If you’re from New Orleans, you will take one look at the photo and know what happened today.
Today was Fat Tuesday, or what my New Orleans co-worker calls Mardi Gras. Since I work at the kind of office with high employee morale and where we all wuvz each other so vewy much and therefore it’s the office where diets go to die (last Friday, donuts, dim sum and cake; tomorrow, Chinese food for lunch), we celebrated the holiday with a jug of Peet’s coffee, a big box of donuts, and something called King Cake (one recipe here): a traditional New Orleans ring-shaped pastry filled with cinnamon or praline, coated with frosting and dusted with purple, gold and green colored sugar.

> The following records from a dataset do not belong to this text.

(** * A shallow embedding of [producer.py]

    [producer.py] is a command-line producer that publishes [count] messages
    to a topic of an Event Streams REST gateway, one HTTP POST per message.

    Conventions of the embedding.
    - A Python [str] is represented by its UTF-8 encoding, a [string] of
      bytes; the text the program handles is assumed to be well-formed
      Unicode, so that [str.encode()] and [bytes.decode()] are the identity
      on the representation.
    - Values returned by [response.json()] are the Python values a JSON
      document parses to ([value]).
    - Effects are made explicit: a computation threads the list of the
      events it has caused so far (lines printed on stdout and on stderr,
      calls to [requests.post]) and either returns or raises.
    - The network is an oracle: it gives the outcome of the n-th call to
      [requests.post].
    - A trace holds what the program itself does: its [print] calls and its
      calls to [requests.post].  What a library writes on its own below
      that call (the warning of urllib3 about [verify=False], for one) is
      not part of it.
    - The command line is taken as [argparse] recognises it: a sequence of
      requests for help, options with their values, rejected occurrences
      and unrecognised arguments, consumed from left to right.
    - What belongs to the interpreter and to the [argparse] library rather
      than to the program is a parameter of the development (class
      [Interp]): [repr] on [str], [int] on [str], the program name and the
      usage text of the parser.
    - The libraries are modelled as they behave: [raise_for_status] of
      [requests] raises for the statuses 400 to 599, [response.json()]
      raises [requests.exceptions.JSONDecodeError] (requests 2.27 and
      later), and the messages of the interpreter's own exceptions have the
      wording of CPython 3.12. *)

From Stdlib Require Import String Ascii ZArith NArith List Bool Lia DecimalString.
Import ListNotations.

Set Warnings "-register-all".

Local Open Scope list_scope.
Local Open Scope string_scope.

(** ** Strings *)

(** [str(z)] for an [int], as used by f-strings. *)
Definition str_int (z : Z) : string := NilZero.string_of_int (Z.to_int z).

(** [s.encode()] and [b.decode()] (UTF-8), see the conventions above. *)
Definition bytes := string.
Definition encode (s : string) : bytes := s.
Definition decode (b : bytes) : string := b.

(** [s.rstrip(ch)] for a single character [ch]: every trailing [ch] goes. *)
Fixpoint rstrip (ch : ascii) (s : string) : string :=
  match s with
  | EmptyString => EmptyString
  | String c s' =>
      match rstrip ch s' with
      | EmptyString => if Ascii.eqb c ch then EmptyString else String c EmptyString
      | r => String c r
      end
  end.
(** The corruption counter is the number of matched records whose
    recomputed checksum differs from the stored one. *)
Lemma corrupt_packets_fold (items : PyDict.dict Z Q) (acc : tally) :
  corrupt_packets (fold_left (tally_item received) items acc) =
    (corrupt_packets acc +
     Z.of_nat (length (filter (counted_corrupt received)
                         (PyDict.keys items))))%Z.
Proof.
  revert acc. induction items as [|[k t] items IH]; intros acc.
  - cbn. lia.
  - cbn [fold_left PyDict.keys map fst filter].
    fold (PyDict.keys items). rewrite IH.
    unfold tally_item. unfold counted_corrupt at 2. unfold corrupt_record.
    destruct (PyDict.get received k) as [info|]; [|reflexivity].
    cbn [corrupt_packets].
    destruct (negb (checksum_of (data info) =? checksum info)%Z);
      cbn [length]; lia.
Qed.

(** One latency per matched sequence number. *)
Lemma latencies_fold (items : PyDict.dict Z Q) (acc : tally) :
  length (latencies (fold_left (tally_item received) items acc)) =
    (length (latencies acc) +
     length (filter (PyDict.mem received) (PyDict.keys items)))%nat.
Proof.
  revert acc. induction items as [|[k t] items IH]; intros acc.
  - cbn. lia.
  - cbn [fold_left PyDict.keys map fst filter].
    fold (PyDict.keys items). rewrite IH.
    unfold tally_item, PyDict.mem.
    destruct (PyDict.get received k) as [info|]; [|reflexivity].
    cbn [latencies length]. rewrite length_app. cbn. lia.
Qed.
(** * PyLDM global analysis ([pyldm/fit/svd_ga.py]): a shallow embedding

    The class [SVD_GA] fits a sum of exponential decays to the weighted left
    singular vectors of a data set.  The embedding follows the methods of the
    class one by one:

    - [__init__], [updateData] the attributes that the fit reads,
    - [_genD]                 the decay matrix (its convolved branches read
                              names that the module does not bind),
    - [_getDAS]               the QR based (ridge) linear solve,
    - [_min]                  the scalar objective,
    - [_GA], [Global]         the fit driver,
    - [_get_wLSVs_for_fit]    the selection of the columns to fit,
    - [_plot_res]             what the figure reads from the fit.

    [display] only draws, and is left out.

    numpy arrays are lists (vectors) and lists of rows (matrices); Python
    exceptions are an explicit error result.  The arithmetic of the code is a
    type class, with two instances: the real numbers (exact arithmetic, for the
    algebraic properties) and IEEE binary64 (for what a division by zero
    does). *)

From Stdlib Require Import PrimFloat Ascii String.
From Stdlib Require Import Reals Lra Lia ZArith List Bool Permutation FinFun.
Import ListNotations.

(** ** Python results *)

(** The exceptions the modelled code can raise. *)
Inductive exn : Type :=
| IndexError
| ValueError
| NameError
| OverflowError.

Inductive result (A : Type) : Type :=
| Ok (a : A)
| Raise (e : exn).

Arguments Ok {A} a.
Arguments Raise {A} e.

Definition bind {A B : Type} (r : result A) (k : A -> result B) : result B :=
  match r with
  | Ok a => k a
  | Raise e => Raise e
  end.

Notation "x <- e ;; k" := (bind e (fun x => k))
  (at level 61, e at next level, right associativity).

(** [for x in xs: s = body x s], stopping at the first exception. *)
Fixpoint for_in {I S : Type} (xs : list I) (body : I -> S -> result S) (s : S)
  : result S :=
  match xs with
  | [] => Ok s
  | x :: xs' => s' <- body x s ;; for_in xs' body s'
  end.

(** [range(lo, hi)] *)
Definition range (lo hi : nat) : list nat := seq lo (hi - lo).

(** [range(hi - 1, -1, -1)], the indices below [hi] from the last to the first *)
Definition range_down (hi : nat) : list nat := rev (seq 0 hi).

(** ** Python sequences and numpy arrays *)

Section Arrays.
Context {A : Type}.

(** [l[i]] for a Python integer [i]: a negative index counts from the end.
    This is the indexing of a Python list, for which an index of any size
    that is out of range is an [IndexError], and of an array at an index
    that fits a C long.  The indices that the code passes to an array are
    constants and loop counters below a length, which fit, but for the
    column [n - 1] of a selector, which is read by [getcol] below. *)
Definition getitem (l : list A) (i : Z) : result A :=
  let n := Z.of_nat (length l) in
  let k := if (i <? 0)%Z then (n + i)%Z else i in
  if (k <? 0)%Z then Raise IndexError
  else match nth_error l (Z.to_nat k) with
       | Some a => Ok a
       | None => Raise IndexError
       end.

(** [l[:n]] for a Python integer [n]; a slice never raises. *)
Definition slice_to (l : list A) (n : Z) : list A :=
  let len := Z.of_nat (length l) in
  let k := if (n <? 0)%Z then (len + n)%Z else n in
  firstn (Z.to_nat k) l.

(** [l] with position [i] replaced (nothing happens out of range; the
    callers below test the range first). *)
Fixpoint update (l : list A) (i : nat) (a : A) : list A :=
  match l, i with
  | [], _ => []
  | _ :: l', O => a :: l'
  | x :: l', S i' => x :: update l' i' a
  end.

(** [l[i] = a] for [0 <= i] *)
Definition setitem (l : list A) (i : nat) (a : A) : result (list A) :=
  if (i <? length l)%nat then Ok (update l i a) else Raise IndexError.

End Arrays.

(** A vector is a list and a matrix the list of its rows. *)
Abbreviation vec F := (list F) (only parsing).
Abbreviation matrix F := (list (list F)) (only parsing).

(** [shape A m n]: [A] is an [m] by [n] array. *)
Definition shape {F : Type} (A : matrix F) (m n : nat) : Prop :=
  length A = m /\ Forall (fun row => length row = n) A.

Section MatrixAccess.
Context {F : Type}.

(** [A[i, j] = v] for [0 <= i, j] *)
Definition setentry (A : matrix F) (i j : nat) (v : F) : result (matrix F) :=
  match nth_error A i with
  | Some row => row' <- setitem row j v ;; Ok (update A i row')
  | None => Raise IndexError
  end.

(** [A[i, j]] for Python integers [i], [j] *)
Definition getentry (A : matrix F) (i j : Z) : result F :=
  row <- getitem A i ;; getitem row j.

(** [A[i, :] = v]: the row must exist, and [v] must have the length of the
    row or length one (numpy broadcasts a single value over the row). *)
Definition setrow (A : matrix F) (i : Z) (v : vec F) : result (matrix F) :=
  let n := Z.of_nat (length A) in
  let k := if (i <? 0)%Z then (n + i)%Z else i in
  if (k <? 0)%Z then Raise IndexError
  else match nth_error A (Z.to_nat k) with
       | None => Raise IndexError
       | Some row =>
           if (length v =? length row)%nat then Ok (update A (Z.to_nat k) v)
           else match v with
                | [x] => Ok (update A (Z.to_nat k) (repeat x (length row)))
                | _ => Raise ValueError
                end
       end.

(** An index of an array is converted to a C long (64 bits) before it is
    compared with the bounds: numpy raises [OverflowError] for an integer
    that does not fit, and [IndexError] for one that fits and is out of
    range. *)
Definition fits_C_long (j : Z) : bool :=
  ((- 2 ^ 63 <=? j) && (j <? 2 ^ 63))%Z.

Definition out_of_bounds (j : Z) : exn :=
  if fits_C_long j then IndexError else OverflowError.

(** [A[:, j]] for a Python integer [j].  An array has fewer than [2^63]
    columns, so that an index within its bounds fits a C long, and the two
    tests are made in either order.  A list of rows does not keep the number
    of columns of an array without rows: for such an array numpy raises
    [IndexError] at every [j] that is out of range, where this function
    returns the empty column; the statements below that read a column fix
    the shape of the array. *)
Definition getcol (A : matrix F) (j : Z) : result (vec F) :=
  for_in A (fun row acc =>
    match getitem row j with
    | Ok x => Ok (acc ++ [x])
    | Raise _ => Raise (out_of_bounds j)
    end) [].
(** * A shallow embedding of the virtual-memory simulator core (pa3.c)

    The file models the entry points of [pa3.c]
    ([lookup_tlb], [insert_tlb], [alloc_page], [free_page],
    [handle_page_fault], [switch_process]) as functions on an explicit
    machine state and proves properties of them.

    Memory model.  The C program keeps its state in globals
    ([processes], [current], [ptbr], [tlb], [mapcounts]) and in objects
    obtained from [malloc] (one [struct process] per forked process, one
    [struct pte_directory] per populated page-directory slot).  Nothing is
    ever released with [free].  Each kind of object therefore lives in an
    append-only store, and a pointer is the position of the object in its
    store (its allocation number); [NULL] is [None].  [malloc] is taken to
    succeed.

    Machine integers.  [unsigned int] values are integers in [Z]; the only
    arithmetic the program performs on them that can leave the 32-bit range
    is [mapcounts[..]++] and [mapcounts[..]--], whose wrap-around is
    written out ([wrap32]).

    Array accesses outside the bounds of an array, and accesses through a
    pointer that designates no object, are undefined behaviour in C.  The
    model reads nothing and writes nothing there; the theorems that depend
    on such an access carry the hypothesis that it is in range. *)

From Stdlib Require Import ZArith List Bool Lia.
From stdpp Require Import base option list.
Import ListNotations.

Local Open Scope Z_scope.
Lemma evaluate_logs cid w r w' :
  _evaluate_consensus cid w = (Ret r, w') ->
  (exists ms, logs ms w w') /\
  (context_entries w' = context_entries w \/
   exists p e, lookup_commit cid w = Some p /\
               context_entries w' = context_entries w ++ [e] /\
               entry_commit_id e = p_id p /\
               committed_by e = proposed_by_name p /\
               entry_origin e = p_origin p).
Proof.
  intros H. unfold _evaluate_consensus in H. minv H.
  all: try (split; [exists []; apply logs_refl | left; reflexivity]).
  all: match goal with
       | H : _resolve_commit _ _ _ _ = _ |- _ =>
           pose proof (resolve_commit_logs _ _ _ _ _ _ H) as (m & L);
           apply resolve_commit_inv in H; destruct H as (? & ? & ? & _ & _ & Hctx & _);
           split; [exists [m]; exact L | left; exact Hctx]
       | H : _commit_to_context _ _ = _ |- _ =>
           pose proof (commit_to_context_logs _ _ _ _ H) as (m & L);
           apply commit_to_context_entry in H;
           destruct H as (e & Hctx & E1 & E2 & E3 & _);
           split; [exists [m]; exact L | right; eexists _, e; split; [eassumption |]; auto]
       end.
Qed.

Lemma vote_logs voter cid ch h w r w' :
  vote voter cid ch h w = (Ret r, w') ->
  (exists ms, logs ms w w') /\
  (context_entries w' = context_entries w \/
   exists p e, lookup_commit cid w = Some p /\
               context_entries w' = context_entries w ++ [e] /\
               entry_commit_id e = p_id p /\
               committed_by e = proposed_by_name p /\
               entry_origin e = p_origin p).
Proof.
  intros H. unfold vote in H. minv H.
  all: try (split; [exists []; apply logs_refl | left; reflexivity]).
  match goal with
  | H : _evaluate_consensus _ ?w1 = _ |- _ =>
      pose proof (evaluate_keeps _ _ _ _ H) as (Hmem & _);
      apply evaluate_logs in H; destruct H as ((ms & L) & Hent);
      assert (exists m, logs [m] w w1) as (m & L0) by (eexists; log_solve)
  end.
  split.
  - exists ([m] ++ ms). eapply logs_trans; [exact L0 | exact L |].
    rewrite Hmem. apply incl_refl.
  - exact Hent.
Qed.

Lemma run_logs c w r w' :
  run c w = (Ret r, w') ->
  (forall v res, r <> Voted v res) ->
  exists ms, messages w' = messages w ++ ms /\
             announced w' = announced w ++ ms /\
             (forall m, In m ms -> known_party w' (sender_id m)) /\
             (NoDup (map msg_id (messages w)) -> NoDup (map msg_id (messages w'))).
Proof.
  intros H Hr. destruct c; simpl in H.
  - clear Hr. unfold join in H. minv H.
    + exists []. rewrite !app_nil_r. repeat split; auto. intros m [].
    + eexists (_ :: nil). unfold announced, known_party. proj_simpl.
      rewrite ?flat_map_app. simpl. rewrite ?app_nil_r, <- ?app_assoc.
      repeat split; try reflexivity.
      * intros ? [<- | []]; simpl; auto.
      * intros ?; apply NoDup_snoc; [assumption | apply mem_string_false_iff; assumption].
  - clear Hr. unfold leave in H. minv H.
    + eexists (_ :: nil). unfold announced, known_party. proj_simpl.
      rewrite ?flat_map_app. simpl. rewrite ?app_nil_r, <- ?app_assoc.
      repeat split; try reflexivity.
      * intros ? [<- | []]; simpl; auto.
      * intros ?; apply NoDup_snoc; [assumption | apply mem_string_false_iff; assumption].
    + exists []. rewrite !app_nil_r. repeat split; auto. intros m [].
  - clear Hr. unfold send_message in H. minv H.
    + eexists (_ :: nil). unfold announced, known_party. proj_simpl.
      rewrite ?flat_map_app. simpl. rewrite ?app_nil_r, <- ?app_assoc.
      repeat split; try reflexivity.
      * intros ? [<- | []]; simpl. right. apply in_map.
        match goal with
        | E : find _ _ = Some _ |- _ => apply find_some in E; tauto
        end.
      * intros ?; apply NoDup_snoc; [assumption | apply mem_string_false_iff; assumption].
    + exists []. rewrite !app_nil_r. repeat split; auto. intros m [].
  - clear Hr. unfold propose_commit in H. minv H.
    + exists []. rewrite !app_nil_r. repeat split; auto. intros m [].
    + eexists (_ :: nil). unfold announced, known_party. proj_simpl.
      rewrite ?flat_map_app. simpl. rewrite ?app_nil_r, <- ?app_assoc.
      repeat split; try reflexivity.
      * intros ? [<- | []]; simpl; auto.
      * intros ?; apply NoDup_snoc; [assumption | apply mem_string_false_iff; assumption].
  - destruct (vote_logs _ _ _ _ _ _ _ H) as ((ms & L1 & L2 & _ & L4 & L5) & _).
    exists ms. auto.
Qed.
(** X3: the prompt of [refine_plantuml_code] fences the diagram the way
    the extractor reads it: from the prompt, the extractor gives back the
    diagram, stripped, when the diagram holds no fence of its own. *)
Theorem X3_refine_prompt_round_trip :
  forall (re_extern : bool -> pystr -> pystr -> outcome (option match_obj))
         plantuml_code message,
    contains FENCE plantuml_code = false ->
    _extract_code_block re_extern (refine_prompt plantuml_code message)
      (Some (py "plantuml"))
    = Ret (strip plantuml_code).
Proof.
  intros re_extern code message Hc.
  set (post := [LF; LF] ++ py "User request: " ++ message ++ [LF; LF]
               ++ py "Please return the updated PlantUML code.").
  transitivity (@Ret pystr (strip ([LF] ++ code ++ [LF]))).
  2: { f_equal. rewrite strip_spaces by (repeat constructor).
       apply strip_spaces_after. repeat constructor. }
  apply (@extract_first_hinted_block re_extern (py "plantuml")
           (refine_prompt code message)
           (py "Here is the current PlantUML code:" ++ [LF])
           (py "plantuml") ([LF] ++ code ++ [LF]) post).
  - discriminate.
  - reflexivity.
  - unfold refine_prompt, post, FENCE. rewrite <- !app_assoc. reflexivity.
  - reflexivity.
  - intros i Hi H. apply lit_prefix_opens in H.
    do 35 (destruct i as [| i]; [discriminate H |]).
    simpl in Hi. lia.
  - intros j Hj. destruct j as [| j]; [reflexivity |].
    cbn [app skipn]. rewrite <- app_assoc.
    apply no_fence_before_linefeed; [exact Hc |].
    rewrite !length_app in Hj. simpl in Hj. lia.
Qed.

Lemma X3_witness :
  _extract_code_block no_extern
    (refine_prompt (py "A -> B: ping") (py "add a reply"))
    (Some (py "plantuml"))
  = Ret (strip (py "A -> B: ping")).
Proof.
  apply (@X3_refine_prompt_round_trip no_extern (py "A -> B: ping")
           (py "add a reply")).
  reflexivity.
Defined.

(** ** The records of the orchestrators *)

Lemma split_on_no_sep sep s : forall cur,
  ~ In sep cur ->
  Forall (fun part => ~ In sep part) (split_on sep s cur).
Proof.
  induction s as [| c s IH]; intros cur Hcur; simpl.
  - constructor; [| constructor]. rewrite <- in_rev. exact Hcur.
  - destruct (chr_eqb c sep) eqn:E.
    + constructor; [rewrite <- in_rev; exact Hcur |].
      apply IH. intros [].
    + apply IH. intros [-> | H]; [| contradiction].
      rewrite chr_eqb_refl in E. discriminate.
Qed.

(** The name of a path holds no slash. *)
Lemma path_name_no_slash p : ~ In "/"%char (path_name p).
Proof.
  unfold path_name, path_parts.
  pose proof (@split_on_no_sep "/"%char p [] (fun H => H)) as Hall.
  set (parts := filter _ _).
  assert (Hparts : Forall (fun part => ~ In "/"%char part) parts).
  { apply Forall_forall. intros part Hin. apply filter_In in Hin.
    rewrite Forall_forall in Hall. apply Hall. tauto. }
  clearbody parts. induction Hparts as [| x l Hx Hl IH]; [intros [] |].
  destruct l; [exact Hx | exact IH].
Qed.

Section Records.

Variable re_extern : bool -> pystr -> pystr -> outcome (option match_obj).
Variable W : Type.
Variable dataframe : Type.
Variable NamedTemporaryFile : M W pystr.
Variable read_csv : pystr -> M W dataframe.
Variable to_csv : dataframe -> pystr -> M W unit.
Variable path_exists : pystr -> M W bool.
Variable unlink : pystr -> M W unit.
Variable agent_run : agent -> pystr -> M W response.
Variable render_plantuml_from_text : pystr -> pystr -> pystr -> M W pystr.

Let process := process_csv_and_generate re_extern NamedTemporaryFile
                 read_csv to_csv path_exists unlink agent_run
                 render_plantuml_from_text.
Let refine := refine_plantuml_code re_extern agent_run
                render_plantuml_from_text.
(** C2. Where the width divides the length the last piece is empty: with
    width 5, setDescription("HelloWorld") stores three lines, the third
    one holding no character of the argument, and the pieces are "Hello",
    "World" and the empty string, so the final piece does not have between
    1 and 5 characters. *)
Theorem chunk_shape_exact_multiple :
  setDescription (JString (lit "HelloWorld")) embed5
  = (Return RetThis,
     set_description
       (Some (newline ++ [9474%N; 8199%N] ++ lit "Hello" ++ newline
                      ++ [9474%N; 8199%N] ++ lit "World" ++ newline
                      ++ [9474%N; 8199%N] ++ newline))
       embed5) /\
  pieces 5 (lit "HelloWorld") = [lit "Hello"; lit "World"; []] /\
  desc_embed 5 (lit "HelloWorld")
  = newline ++ join newline (map description_line [lit "Hello"; lit "World"; []])
    ++ newline.
Proof. repeat split. Qed.

(** C3. Where the width divides the length there is one line more than
    ceil(len/max): with width 5, setTitle("HelloWorld") stores three lines,
    the two expected ones and a third one made of decoration only. *)
Theorem line_count_exact_multiple :
  setTitle (JString (lit "HelloWorld")) embed5
  = (Return RetThis,
     set_title
       (Some (join newline [[9474%N; 8199%N] ++ lit " *Hello* ";
                            [9474%N; 8199%N] ++ lit " *World* ";
                            [9474%N; 8199%N] ++ lit " ** "]))
       embed5) /\
  title_embed 5 (lit "HelloWorld")
  <> join newline [[9474%N; 8199%N] ++ lit " *Hello* ";
                   [9474%N; 8199%N] ++ lit " *World* "] /\
  List.length (wrap_lines title_line (lit "HelloWorld") 5) = 3%nat.
Proof.
  repeat split.
  intros H. vm_compute in H. discriminate H.
Qed.
(** * Menu options for hazard indicators: a shallow embedding of
      [src/app/hazard_options.py] and the properties of its option lists.

    The Python module turns hazard-indicator documents into four lists of
    option records (hazard types, indicators, climate models, scenarios) and
    folds them, document after document, into four accumulator lists.

    Conventions of the embedding:
    - a Python [str] is a [string]; every character is one [ascii];
    - a JSON value stored in a record is a [json];
    - an option record (a Python [dict] with string keys) is a
      [gmap string json]: dictionary equality is equality of the maps;
    - a Python exception is an [error], and a function that may raise
      returns a [result];
    - the records and arrays handed to [update_options] are taken to be
      distinct objects, as they are in [create_menu_options], so that the
      in-place updates of the source are updates of one list entry. *)

From stdpp Require Import gmap strings list fin_maps.
From Stdlib Require Import Ascii ZArith.
From Stdlib Require String.

Open Scope stdpp_scope.

(** ** Exceptions and results *)

Inductive error : Type :=
  | KeyError (key : string)      (* a missing dictionary key *)
  | IndexError                   (* a positional field of [str.format] *)
  | ValueError                   (* a malformed format string *)
  | TypeError                    (* [+=] or [in] on a value that is no list *)
  | UnboundLocalError            (* a local read before its assignment *)
  | Unmodelled.                  (* format fields outside the embedded fragment *)

Inductive result (A : Type) : Type :=
  | Ok (a : A)
  | Err (e : error).
Arguments Ok {A} a.
Arguments Err {A} e.

#[global] Instance error_eq_dec : EqDecision error.
Proof. solve_decision. Defined.

#[global] Instance result_eq_dec {A} `{EqDecision A} : EqDecision (result A).
Proof. solve_decision. Defined.

#[global] Instance result_ret : MRet result := @Ok.
#[global] Instance result_bind : MBind result :=
  λ A B f m, match m with Ok a => f a | Err e => Err e end.
#[global] Instance result_fmap : FMap result :=
  λ A B f m, match m with Ok a => Ok (f a) | Err e => Err e end.

Definition is_Ok {A} (m : result A) : Prop := ∃ a, m = Ok a.

(** ** JSON values held by a record *)

#[local] Unset Elimination Schemes.
Inductive json : Type :=
  | JStr (s : string)
  | JNum (n : Z)
  | JList (l : list json).
#[local] Set Elimination Schemes.

Definition json_eq_dec : ∀ a b : json, {a = b} + {a ≠ b}.
Proof.
  fix IH 1. intros [s1|n1|l1] [s2|n2|l2]; try (right; discriminate).
  - destruct (String.string_dec s1 s2) as [->|Hn]; [by left|right; congruence].
  - destruct (Z.eq_dec n1 n2) as [->|Hn]; [by left|right; congruence].
  - destruct (@list_eq_dec _ IH l1 l2) as [->|Hn]; [by left|right; congruence].
Defined.

#[global] Instance json_eq_decision : EqDecision json := json_eq_dec.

Originally, centuries ago, the King Cake was baked with a dried bean somewhere in the dough. Whomever got the slice with the bean became the King or Queen of the Party, with all rights and privileges due thereunto–not to mention a possible broken tooth from biting on the bean. Over the centuries, the bean got replaced with tiny figurines; at first, a porcelain figurine of a king, currently, a plastic figurine of a baby. And the prize is different, too; instead of becoming the ruler of the festivities, the “winner” of the baby enjoys the right and privilege of purchasing the King Cake for next year’s Mardi Gras workplace celebration.
And that’s a good right and privilege.
Because I wuvz my co-workers so vewy much.